İçimde bir şeylerin eridiğini hissettim. Derin'i tanıdığım günden beri, bu duyguyu çok sık hissediyordum. Bu eriyen, benim kalın duvarlarım olabilir miydi? Kimseye göstermediğim kalın, yıkılmaz, aşılmaz, şeffaf, siyah duvarlarım. Ürperdiğimi hissettim.
"Göründüğün kadar dürüst değilmişsin." dedi ukala ses tonuyla.
O ne bilirdi ki. Bu kızdan bir haftadır çektiğimi bir ben, bir de Allah bilirdi. Dudaklarımı birbirine sıkıca kapatarak, çatık kaşlarla ona baktım.
Gülümsedi.
"Yalan söylemeyi becerebildiğini düşünmezdim."
"Beceremem zaten." Dudağımı ıssırarak, biraz mahçupca devam ettim. Sonuçta ben de yalan söylemiştim ve o bunu nasıl oluyorsa biliyordu.
"Yalan, sürekli söylendiğinde tehlikelidir." Kendimden emin söylemiştim. İlk defa, felsefi bir iki kelime edebilmiştim.
"Neyin tehlikeli olduğunu bilemezsin, inan bana."
Gözlerinden geçen karanlığın tonu o kadar koyuydu ki, kaslarımın katılaştığını hissettim. Ürkütücü derecede hem korkunç, hem de tanıdık geliyordu bu ton. Tanıdık bir şeylerin kokusu geldi burnuma.
"Sen de bilemezsin." dedim ellerimi onun gibi göğsümde birleştirerek. Ona meydan okuyordum aklımca. Ama uzaktan bakan biri, bunu farketmezdi emindim.
"Haklısın." dedi sadece.
Düz, kuru, basit bir ses tonuyla kabullendi. Bana hak vereceğini hiç düşünmemiştim çünkü karşımdaki benmerkezci egoistin tekiydi. Öylece bana hak vermesi şaşılacak şeydi, evet.
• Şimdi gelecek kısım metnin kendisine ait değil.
Definition set_statementQueue (q : list statement) (s : state) : state :=
  {| statementQueue := q; sessionEnded := sessionEnded s;
     batchInProgress := batchInProgress s; batchPromise := batchPromise s;
     tasks := tasks s; transport := transport s; Cmi5 := Cmi5 s |}.
Definition set_sessionEnded (b : bool) (s : state) : state :=
  {| statementQueue := statementQueue s; sessionEnded := b;
     batchInProgress := batchInProgress s; batchPromise := batchPromise s;
     tasks := tasks s; transport := transport s; Cmi5 := Cmi5 s |}.
Definition set_batchInProgress (b : bool) (s : state) : state :=
  {| statementQueue := statementQueue s; sessionEnded := sessionEnded s;
     batchInProgress := b; batchPromise := batchPromise s;
     tasks := tasks s; transport := transport s; Cmi5 := Cmi5 s |}.
Definition set_batchPromise (p : option nat) (s : state) : state :=
  {| statementQueue := statementQueue s; sessionEnded := sessionEnded s;
     batchInProgress := batchInProgress s; batchPromise := p;
     tasks := tasks s; transport := transport s; Cmi5 := Cmi5 s |}.
Definition set_tasks (t : list task) (s : state) : state :=
  {| statementQueue := statementQueue s; sessionEnded := sessionEnded s;
     batchInProgress := batchInProgress s; batchPromise := batchPromise s;
     tasks := t; transport := transport s; Cmi5 := Cmi5 s |}.
Definition set_transport (t : list (nat * statement)) (s : state) : state :=
  {| statementQueue := statementQueue s; sessionEnded := sessionEnded s;
     batchInProgress := batchInProgress s; batchPromise := batchPromise s;
     tasks := tasks s; transport := t; Cmi5 := Cmi5 s |}.
Definition set_Cmi5 (c : option cmi5_status) (s : state) : state :=
  {| statementQueue := statementQueue s; sessionEnded := sessionEnded s;
     batchInProgress := batchInProgress s; batchPromise := batchPromise s;
     tasks := tasks s; transport := transport s; Cmi5 := c |}.

(** [typeof Cmi5 !== 'undefined' && Cmi5.isTerminated()] *)
Definition wrapper_terminated (s : state) : bool :=
  match Cmi5 s with Some c => isTerminated c | None => false end.

(** [typeof Cmi5 !== 'undefined' && Cmi5.isConnected() && !Cmi5.isTerminated()] *)
Definition wrapper_ready (s : state) : bool :=
  match Cmi5 s with Some c => isConnected c && negb (isTerminated c) | None => false end.

Definition sendStatement (verb : string) (opts : options) (now : string) (s : state) : state :=
  if sessionEnded s then s
  else if wrapper_terminated s then
    set_statementQueue [] (set_sessionEnded true s)
  else
    let statement := {| verb_id := getVerbId verb; verb_display := verb;
                        object := o_object opts; result := o_result opts;
                        timestamp := now |} in
    set_statementQueue (statementQueue s ++ [statement])%list s.

(** The [finally] block. *)
Definition finish (s : state) : task * state := (Returned, set_batchInProgress false s).

(** [q.slice(-n)] *)
Definition slice_last {A} (n : nat) (q : list A) : list A := drop (length q - n) q.

(** Iteration [i] of the delivery loop of task [p]: the call of
    [Cmi5.sendStatement] for [batch[i]], or the end of the loop. *)
Definition deliver (p : nat) (batch : list statement) (i : nat) (s : state) : task * state :=
  match batch !! i with
  | Some stmt => (AwaitSend batch i, set_transport (transport s ++ [(p, stmt)])%list s)
  | None => finish s
  end.

(** From [batchInProgress = true] to the first suspension or the return. *)
Definition run_batch (p : nat) (s : state) : task * state :=
  let s := set_batchInProgress true s in
  if wrapper_ready s then
    let batch := statementQueue s in
    deliver p batch 0 (set_statementQueue [] s)
  else if wrapper_terminated s then
    finish (set_statementQueue [] (set_sessionEnded true s))
  else if (100 <? length (statementQueue s))%nat then
    finish (set_statementQueue (slice_last 100 (statementQueue s)) s)
  else finish s.

(** What follows [await batchPromise]. *)
Definition after_wait (p : nat) (s : state) : task * state :=
  if (length (statementQueue s) =? 0)%nat || sessionEnded s then (Returned, s)
  else run_batch p s.

(** A call of [processBatch], up to its first suspension. *)
Definition processBatch (p : nat) (s : state) : task * state :=
  if sessionEnded s then (Returned, set_statementQueue [] s)
  else if (length (statementQueue s) =? 0)%nat then (Returned, s)
  else if negb SEND_TO_LRS then (Returned, set_statementQueue [] s)
  else if batchInProgress s then
    match batchPromise s with
    | Some q => (AwaitBatch q, s)
    | None => after_wait p s
    end
  else run_batch p s.

(** How the promise of a [Cmi5.sendStatement] call settles; a rejection
    carries [e.message || e.toString()]. *)
Inductive outcome :=
| Resolved
| Rejected (errorMsg : string).

Definition session_invalidated (errorMsg : string) : bool :=
  includes errorMsg "session not found" || includes errorMsg "401".

(** Task [p] resumes in its loop at [batch[i]] with the outcome of the
    call. *)
Definition resume_send (p : nat) (batch : list statement) (i : nat) (o : outcome)
    (s : state) : task * state :=
  match o with
  | Resolved => deliver p batch (S i) s
  | Rejected errorMsg =>
      if session_invalidated errorMsg then
        finish (set_statementQueue [] (set_sessionEnded true s))
      else if negb (sessionEnded s) then
        finish (set_statementQueue (drop i batch ++ statementQueue s)%list s)
      else finish s
  end.

Definition set_task (p : nat) (t : task) (s : state) : state :=
  set_tasks (<[p := t]> (tasks s)) s.

Definition is_returned (s : state) (q : nat) : bool :=
  match tasks s !! q with Some Returned => true | _ => false end.

(** The first task whose awaited promise has resolved. *)
Fixpoint find_ready (s : state) (l : list task) (p : nat) : option nat :=
  match l with
  | [] => None
  | AwaitBatch q :: r => if is_returned s q then Some p else find_ready s r (S p)
  | _ :: r => find_ready s r (S p)
  end.

(** The microtasks that run before the next event: every task whose
    awaited promise has resolved goes on. A task is resumed from
    [await batchPromise] once only, so [n] rounds with [n] the number of
    tasks are enough. *)
Fixpoint drain (n : nat) (s : state) : state :=
  match n with
  | O => s
  | S n' =>
      match find_ready s (tasks s) 0 with
      | Some p => let '(t, s1) := after_wait p s in drain n' (set_task p t s1)
      | None => s
      end
  end.

(** What happens on the page, one macrotask at a time. [Flush] stands
    for [batchPromise = processBatch()] (timer tick, [flush()], game
    result, page unload). *)
Inductive event :=
| Submit (verb : string) (opts : options) (now : string)
| Flush
| Settle (p : nat) (o : outcome)
| Stop
| Wrapper (c : option cmi5_status).

Definition handle (e : event) (s : state) : state :=
  match e with
  | Submit verb opts now => sendStatement verb opts now s
  | Flush =>
      let p := length (tasks s) in
      let '(t, s1) := processBatch p s in
      set_batchPromise (Some p) (set_tasks (tasks s1 ++ [t])%list s1)
  | Settle p o =>
      match tasks s !! p with
      | Some (AwaitSend batch i) =>
          let '(t, s1) := resume_send p batch i o s in set_task p t s1
      | _ => s
      end
  | Stop => set_statementQueue [] (set_sessionEnded true s)
  | Wrapper c => set_Cmi5 c s
  end.

Definition step (s : state) (e : event) : state :=
  let s1 := handle e s in drain (length (tasks s1)) s1.

Definition run (s : state) (es : list event) : state := fold_left step es s.

Definition is_sending (t : task) : bool :=
  match t with AwaitSend _ _ => true | _ => false end.

(** The delivery loops that are under way. *)
Definition in_flight (s : state) : nat := length (List.filter is_sending (tasks s)).

End XAPITracker.

(* ===================================================================== *)
(** * js/xapi-tracker.js: utilities *)
(* ===================================================================== *)

Module TrackerUtil.
Import JS.

(** [formatDuration(ms)] *)
Definition formatDuration (ms : Q) : string :=
  let seconds := Qfloor (ms / 1000) in
  let minutes := seconds / 60 in
  let hours := minutes / 60 in
  let s := Z.rem seconds 60 in
  let m := Z.rem minutes 60 in
  let h := hours in
  "PT" ++ (if 0 <? h then number_text h ++ "H" else "")
       ++ (if 0 <? m then number_text m ++ "M" else "")
       ++ number_text s ++ "S".

(** ** [generateUUID]: the branch for a browser without
    [crypto.randomUUID] (the function of the same name in
    js/cmi5-wrapper.js has the same body) *)

(** The integer part of a number, towards zero. *)
Definition truncate (q : Q) : Z := Z.quot (Qnum q) (Z.pos (Qden q)).

Definition ToInt32 (z : Z) : Z := (z + 2147483648) mod 4294967296 - 2147483648.

(** [x | 0] *)
Definition or_zero (q : Q) : Z := ToInt32 (truncate q).

Definition hex_digits : string := "0123456789abcdef".

Definition hex_digit (d : Z) : ascii :=
  match String.get (Z.to_nat d) hex_digits with
  | Some c => c
  | None => "0"%char
  end.

Fixpoint hex_from (fuel : nat) (v : Z) (acc : string) : string :=
  match fuel with
  | O => acc
  | S f =>
      let acc' := String (hex_digit (v mod 16)) acc in
      if v / 16 =? 0 then acc' else hex_from f (v / 16) acc'
  end.

(** [v.toString(16)] of an integer *)
Definition toString16 (v : Z) : string :=
  if v <? 0 then String "-" (hex_from (S (Z.to_nat (Z.log2 (- v)))) (- v) "")
  else hex_from (S (Z.to_nat (Z.log2 v))) v "".

(** [template.replace(/[xy]/g, c => ...)]: every [x] and [y], from left
    to right, is replaced by what the callback returns; [random n] is
    what the [n]-th call of [Math.random()] returns. *)
Fixpoint replace_xy (template : string) (random : nat -> Q) (calls : nat) : string :=
  match template with
  | EmptyString => EmptyString
  | String c rest =>
      if Ascii.eqb c "x" || Ascii.eqb c "y" then
        let r := or_zero (random calls * 16) in
        let v := if Ascii.eqb c "x" then r else Z.lor (Z.land r 3) 8 in
        toString16 v ++ replace_xy rest random (S calls)
      else String c (replace_xy rest random calls)
  end.

(** [crypto_randomUUID] is what [crypto.randomUUID()] returns, when the
    browser has it. *)
Definition generateUUID (crypto_randomUUID : option string) (random : nat -> Q) : string :=
  match crypto_randomUUID with
  | Some u => u
  | None => replace_xy "xxxxxxxx-xxxx-4xxx-yxxx-xxxxxxxxxxxx" random 0
  end.

(** ** [logEvent] *)

(** The events in memory and the item [xapi-events] of the session
    store ([None]: there is none). An event stands for its JSON form;
    the item is only ever written here, so it is kept as the list
    [JSON.parse] reads from it. *)
Record event_log {event : Type} := {
  allEvents : list event;
  eventQueue : list event;
  xapi_events : option (list event)
}.
Arguments event_log : clear implicits.

(** [setItem] throws when the quota is exceeded, and the error is
    swallowed: [fits] tells whether the list can be stored. *)
Definition logEvent {event : Type} (fits : list event -> bool) (e : event)
    (s : event_log event) : event_log event :=
  let stored := (default [] (xapi_events s) ++ [e])%list in
  let stored := if (1000 <? length stored)%nat then tail stored else stored in
  {| allEvents := (allEvents s ++ [e])%list;
     eventQueue := (eventQueue s ++ [e])%list;
     xapi_events := if fits stored then Some stored else xapi_events s |}.

(** ** [makeActivityId] *)

(** A JavaScript string: its UTF-16 code units. *)
Definition units := list N.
Sırasına oturarak, kitaplarını karıştırdı. Ben de oturarak şaşkınlığımı gizlemeye çalıştım.
*
Anahtarı kilitten sertçe kurtarıp kapıyı hızlıca kapattım. Hava o kadar soğuktu ki, parmak uçlarımı hareket ettirirken zorlanıyordum. Sırt çantamı, hemen kapının yanına bırakarak üst kata çıktım. Sıcak bir duş bana iyi gelecek tek şeydi.
Üstümden çıkarttığım kirlileri sepete atarken, aşağıdan gelen tıkırtıyla donakaldım. Kapının kilidi zorlanıyordu ve bu metallik ses hiç hoşuma gitmemişti. Dehşet içindeydim. Annem olma ihtimali kesinlikle yoktu ama bu ses kesinlikle kilide sokulmaya çalışılan anahtar sesiydi. Aynadaki şok olmuş yüzüme bakarken hızla kaptığım bornozu üzerime geçirerek yavaş adımlarla merdivene yöneldim. Nefes alıp vermeyi unuttuğumu farkedince uzun bir nefes alıp, merdivenlerden aşağıya inmeye başladım. Aklımdan hızlıca olabilecek ihtimalleri geçirmeye başladım.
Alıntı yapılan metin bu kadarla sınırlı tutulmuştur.